The latestAnswer function in Oracle.sol retrieves price data from the Pyth network's contract using the getPriceUnsafe function. It is implemented as follows:

function latestAnswer() public view override returns (int256) {
    PythStructs.Price memory price = pyth.getPriceUnsafe(pythID);
    return int256(price.price);
}

Upon reviewing the use of the latestAnswer function, we found that, although it is not within the audit scope, it is utilized in the getAssetPrice function of the AaveOracle.sol contract.

This can be seen in the following GitHub link for AaveOracle.sol↗.

The getAssetPrice function in the contract does not verify whether the price data returned by the oracle is stale. This oversight can lead to the use of outdated or incorrect price information, which may affect the contract's behavior and reliability.

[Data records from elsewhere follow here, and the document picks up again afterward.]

(** C9.  [executeMission] ends with the mission object it was given in
    one of three statuses: the one it had, ABORTED or FAILED; COMPLETED is
    never assigned.  When it returns a result, the result carries the
    status the mission ends with, and that is the initial status or
    ABORTED; so a result with status COMPLETED comes from a mission that
    was COMPLETED when execution began.  When it raises, the status is the
    initial one (the mission-start write raised, outside the try block) or
    FAILED.  A result whose status differs from the initial one comes from
    a world on which the evaluator decides to abort. *)
Theorem executeMission_status (m : Mission.t) (w : World) :
  let r := executeMission m w in
  (exists st,
     mission (snd r) = Some (Mission.set_status st m) /\
     (st = Mission.status m \/ st = ABORTED \/ st = FAILED)) /\
  (forall res, fst r = Returned res ->
     mission (snd r) = Some (Mission.set_status (MissionResult.status res) m) /\
     (MissionResult.status res = Mission.status m \/ MissionResult.status res = ABORTED)) /\
  (forall res, fst r = Returned res ->
     MissionResult.status res = COMPLETED -> Mission.status m = COMPLETED) /\
  (forall res, fst r = Returned res ->
     MissionResult.status res <> Mission.status m ->
     Evaluation.shouldAbort (evaluate (mission (snd r)) (worldState (snd r))) = true) /\
  (forall e, fst r = Threw e ->
     mission (snd r) = Some m \/ mission (snd r) = Some (Mission.set_status FAILED m)).
Proof.
  intros r. subst r. rewrite executeMission_cases.
  assert (Hm0 : mission (started m w) = Some m) by reflexivity.
  pose proof (preserves_storeEpisode mission
                (controllerView_storeView _ controllerView_mission)
                (MissionStarted (Mission.name m) (Mission.type m)) "mission_start" (9 # 10)
                (started m w)) as Hstart.
  destruct (GraphRAGClient.storeEpisode _ _ _ _) as [[[]|e0] w1]; cbn [snd] in Hstart;
    rewrite Hm0 in Hstart.
  2:{ cbn [fst snd]. rewrite Hstart.
      split; [exists (Mission.status m); rewrite set_status_same; auto|].
      split; [intros ? Hd; discriminate Hd|].
      split; [intros ? Hd; discriminate Hd|].
      split; [intros ? Hd; discriminate Hd|]. auto. }
  pose proof (reactLoop_status m maxIterations w1 Hstart) as Hloop.
  destruct (reactLoop maxIterations w1) as [[[]|e1] w2]; cbn [fst snd] in Hloop.
  - (* the loop came to an end: finalize *)
    assert (Hst : exists st,
              mission w2 = Some (Mission.set_status st m) /\
              (st = Mission.status m \/
               (st = ABORTED /\
                Evaluation.shouldAbort (evaluate (mission w2) (worldState w2)) = true))).
    { destruct Hloop as [H|[H Hab]].
      - exists (Mission.status m). rewrite set_status_same. auto.
      - exists ABORTED. auto. }
    destruct Hst as (st & Hm2 & Hst).
    pose proof (preserves_finalizeMission mission
                  (controllerView_storeView _ controllerView_mission) w2) as Hfin.
    pose proof (preserves_finalizeMission worldState
                  (controllerView_storeView _ controllerView_worldState) w2) as Hfws.
    pose proof (finalizeMission_result (Mission.set_status st m) w2) as Hres.
    destruct (finalizeMission w2) as [[res|e2] w3]; cbn [fst snd] in *.
    + specialize (Hres res Hm2 eq_refl). subst res.
      cbn [resultOf MissionResult.status Mission.set_status Mission.status].
      rewrite Hfws, Hfin. rewrite Hm2 in Hst. rewrite Hm2.
      split; [exists st; split; [reflexivity|tauto]|].
      split; [intros res' Hr; injection Hr as <-; cbn; tauto|].
      split; [|split; [|intros ? Hd; discriminate Hd]].
      * intros res' Hr; injection Hr as <-; cbn. intros ->.
        destruct Hst as [H|[H _]]; [symmetry; exact H|discriminate].
      * intros res' Hr; injection Hr as <-; cbn. intros Hne.
        destruct Hst as [H|[_ H]]; [contradiction|exact H].
    + unfold failedWith. cbn [fst snd mission set_mission].
      rewrite Hfin, Hm2. cbn [option_map]. rewrite set_status_twice.
      split; [exists FAILED; auto|].
      split; [intros ? Hd; discriminate Hd|].
      split; [intros ? Hd; discriminate Hd|].
      split; [intros ? Hd; discriminate Hd|]. auto.
  - (* a pass of the loop raised *)
    unfold failedWith. cbn [fst snd mission set_mission].
    rewrite Hloop. cbn [option_map].
    split; [exists FAILED; auto|].
    split; [intros ? Hd; discriminate Hd|].
    split; [intros ? Hd; discriminate Hd|].
    split; [intros ? Hd; discriminate Hd|]. auto.
Qed.

End MissionOutcome.

Section CompletedMissions.
Import MissionController.

Lemma reactLoop_guard_false (fuel : nat) (w : World) :
  loopGuard w = false -> reactLoop fuel w = (Returned tt, w).
Proof. intros H. destruct fuel; cbn [reactLoop]; rewrite H; reflexivity. Qed.

Lemma filter_all {A : Type} (p : A -> bool) (l : list A) :
  forallb p l = true -> filter p l = l.
Proof.
  induction l as [|a l IH]; cbn; [reflexivity|].
  intros H. apply andb_true_iff in H. destruct H as [Ha Hl].
  rewrite Ha, IH; auto.
Qed.

(** C4, as the code has it.  For a mission whose objectives are all
    marked completed the loop body is not entered: no pass is counted and
    the perception and reasoning clients are not used.  A returned result
    carries the status the mission was given with, all objectives as
    completed, "Took 0 iterations", and as duration the time the
    mission-start write took. *)
Theorem completed_mission_runs_no_pass (m : Mission.t) (w : World) :
  forallb MissionObjective.completed (Mission.objectives m) = true ->
  let r := executeMission m w in
  let w1 := snd (GraphRAGClient.storeEpisode
                   (MissionStarted (Mission.name m) (Mission.type m))
                   "mission_start" (9 # 10) (started m w)) in
  iteration (snd r) = 0%nat /\
  videoAgent (snd r) = videoAgent w /\
  mageAgent (snd r) = mageAgent w /\
  forall res, fst r = Returned res ->
    MissionResult.status res = Mission.status m /\
    MissionResult.objectivesCompleted res = List.length (Mission.objectives m) /\
    MissionResult.objectivesTotal res = List.length (Mission.objectives m) /\
    MissionResult.duration res = Qmake (now w1 - now w) 1000 /\
    In "Took 0 iterations" (MissionResult.lessons res).
Proof.
  intros Hall r w1. subst r w1. rewrite executeMission_cases.
  pose proof (fun X (f : World -> X) (H : storeView f) =>
                preserves_storeEpisode f H
                  (MissionStarted (Mission.name m) (Mission.type m))
                  "mission_start" (9 # 10) (started m w)) as Hfr.
  pose proof (Hfr _ mission (controllerView_storeView _ controllerView_mission)) as Hm.
  pose proof (Hfr _ iteration (controllerView_storeView _ controllerView_iteration)) as Hi.
  pose proof (Hfr _ startTime (controllerView_storeView _ controllerView_startTime)) as Hs.
  pose proof (Hfr _ videoAgent ltac:(unfold storeView; reflexivity)) as Hv.
  pose proof (Hfr _ mageAgent ltac:(unfold storeView; reflexivity)) as Hg.
  clear Hfr.
  destruct (GraphRAGClient.storeEpisode _ _ _ _) as [[[]|e0] w1]; cbn [fst snd] in *.
  2:{ split; [exact Hi|]. split; [exact Hv|]. split; [exact Hg|].
      intros ? Hd; discriminate Hd. }
  assert (Hguard : loopGuard w1 = false).
  { unfold loopGuard, isMissionComplete. rewrite Hm.
    cbn [started set_startTime set_iteration set_mission mission].
    rewrite Hall. cbn. apply andb_false_r. }
  rewrite (reactLoop_guard_false _ _ Hguard).
  pose proof (fun X (f : World -> X) (H : storeView f) =>
                preserves_finalizeMission f H w1) as Hfr.
  pose proof (Hfr _ iteration (controllerView_storeView _ controllerView_iteration)) as Hi2.
  pose proof (Hfr _ videoAgent ltac:(unfold storeView; reflexivity)) as Hv2.
  pose proof (Hfr _ mageAgent ltac:(unfold storeView; reflexivity)) as Hg2.
  clear Hfr.
  pose proof (finalizeMission_result m w1) as Hres.
  destruct (finalizeMission w1) as [[res|e2] w3]; cbn [fst snd] in *.
  - rewrite Hi2, Hi, Hv2, Hv, Hg2, Hg.
    split; [reflexivity|]. split; [reflexivity|]. split; [reflexivity|].
    intros res' Hr. injection Hr as <-.
    rewrite (Hres res Hm eq_refl). unfold resultOf.
    cbn [MissionResult.status MissionResult.objectivesCompleted
         MissionResult.objectivesTotal MissionResult.duration MissionResult.lessons].
    rewrite (filter_all _ _ Hall), Hs, Hi.
    repeat split; try reflexivity.
    right. left. reflexivity.
  - unfold failedWith. cbn [fst snd iteration videoAgent mageAgent set_mission].
    rewrite Hi2, Hi, Hv2, Hv, Hg2, Hg.
    split; [reflexivity|]. split; [reflexivity|]. split; [reflexivity|].
    intros ? Hd; discriminate Hd.
Qed.

End CompletedMissions.

Section KnowledgeStoreFailures.
Import MissionController.

Lemma bind_threw {S A C : Type} (m : Eff S A) (k : A -> Eff S C) (s s1 : S) (e : Exn) :
  m s = (Threw e, s1) -> bind m k s = (Threw e, s1).
Proof. unfold bind. intros ->. reflexivity. Qed.

Lemma bind_step {S A C : Type} (m : Eff S A) (k : A -> Eff S C) (s s1 : S) (a : A) :
  m s = (Returned a, s1) -> bind m k s = k a s1.
Proof. unfold bind. intros ->. reflexivity. Qed.

Ltac enter_handler Hm Hws :=
  unfold bind at 1; unfold gets at 1; unfold bind at 1; unfold gets at 1;
  rewrite Hm, Hws; cbv iota.

(** The handlers do not catch what their own write raises. *)
Lemma handler_write_raises (w w1 : World) (m : Mission.t) (ws : WorldState.t) (e : Exn) :
  mission w = Some m ->
  worldState w = Some ws ->
  let people := filter isPerson (WorldState.trackedObjects ws) in
  (GraphRAGClient.storeEpisode
     (AreaInspectionCompleted
        (InspectionData.mk (WorldState.position ws) (now w)
           (List.length (WorldState.trackedObjects ws)) (WorldState.environment ws)))
     "inspection" (8 # 10) w = (Threw e, w1) ->
   inspectArea w = (Threw e, w1)) /\
  (GraphRAGClient.storeEpisode
     (DataCollectedAt
        (DataCollected.mk (WorldState.position ws) (now w) (WorldState.environment ws)
           ["temperature"; "humidity"; "imagery"]))
     "data_collection" (7 # 10) w = (Threw e, w1) ->
   collectData w = (Threw e, w1)) /\
  (people <> [] ->
   GraphRAGClient.storeEpisode (PackageDeliveredAt (WorldState.position ws))
     "delivery" (9 # 10) w = (Threw e, w1) ->
   deliverPackage w = (Threw e, w1)) /\
  (people <> [] ->
   GraphRAGClient.storeEpisode
     (PeopleDetectedAt (List.length people) (WorldState.position ws))
     "person_detection" 1 w = (Threw e, w1) ->
   scanForPeople w = (Threw e, w1)) /\
  (GraphRAGClient.storeEpisode (SafetyPause (List.length people))
     "safety_pause" (8 # 10) w = (Threw e, w1) ->
   pauseForSafety w = (Threw e, w1)).
Proof.
  intros Hm Hws people. subst people.
  split; [|split; [|split; [|split]]].
  - intros H. unfold inspectArea. enter_handler Hm Hws.
    unfold bind at 1. unfold gets at 1. apply bind_threw. exact H.
  - intros H. unfold collectData. enter_handler Hm Hws.
    unfold bind at 1. unfold gets at 1. apply bind_threw. exact H.
  - intros Hp H. unfold deliverPackage. enter_handler Hm Hws.
    destruct (filter isPerson (WorldState.trackedObjects ws)); [contradiction|].
    cbn [List.length Nat.eqb]. apply bind_threw. exact H.
  - intros Hp H. unfold scanForPeople. enter_handler Hm Hws.
    destruct (filter isPerson (WorldState.trackedObjects ws)) as [|p ps] eqn:Hf;
      [contradiction|].
    apply bind_threw. exact H.
  - intros H. unfold pauseForSafety.
    unfold bind at 1. unfold gets at 1. rewrite Hws. apply bind_threw. exact H.
Qed.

function getAssetPrice(address asset) public view override returns (uint256) {
    AggregatorInterface source = assetsSources[asset];

    if (asset == BASE_CURRENCY) {
        return BASE_CURRENCY_UNIT;
    } else if (address(source) == address(0)) {
        return _fallbackOracle.getAssetPrice(asset);
    } else {
        int256 price = source.latestAnswer();
        if (price > 0) {
            return uint256(price);
        } else {
            return _fallbackOracle.getAssetPrice(asset);
        }
    }
}

Impact

Using stale price data can lead to incorrect financial calculations and decisions based on outdated information. This can have significant consequences, especially in financial applications where timely and accurate data is crucial.

In the past, instances of economic losses due to this issue have been reported, such as in this case with the Venus Protocol↗.

Recommendations

Add code to check if the price data is within the last n minutes.

Remediation

This issue was fixed by Yei Finance Team in commit b7bc3ac846↗.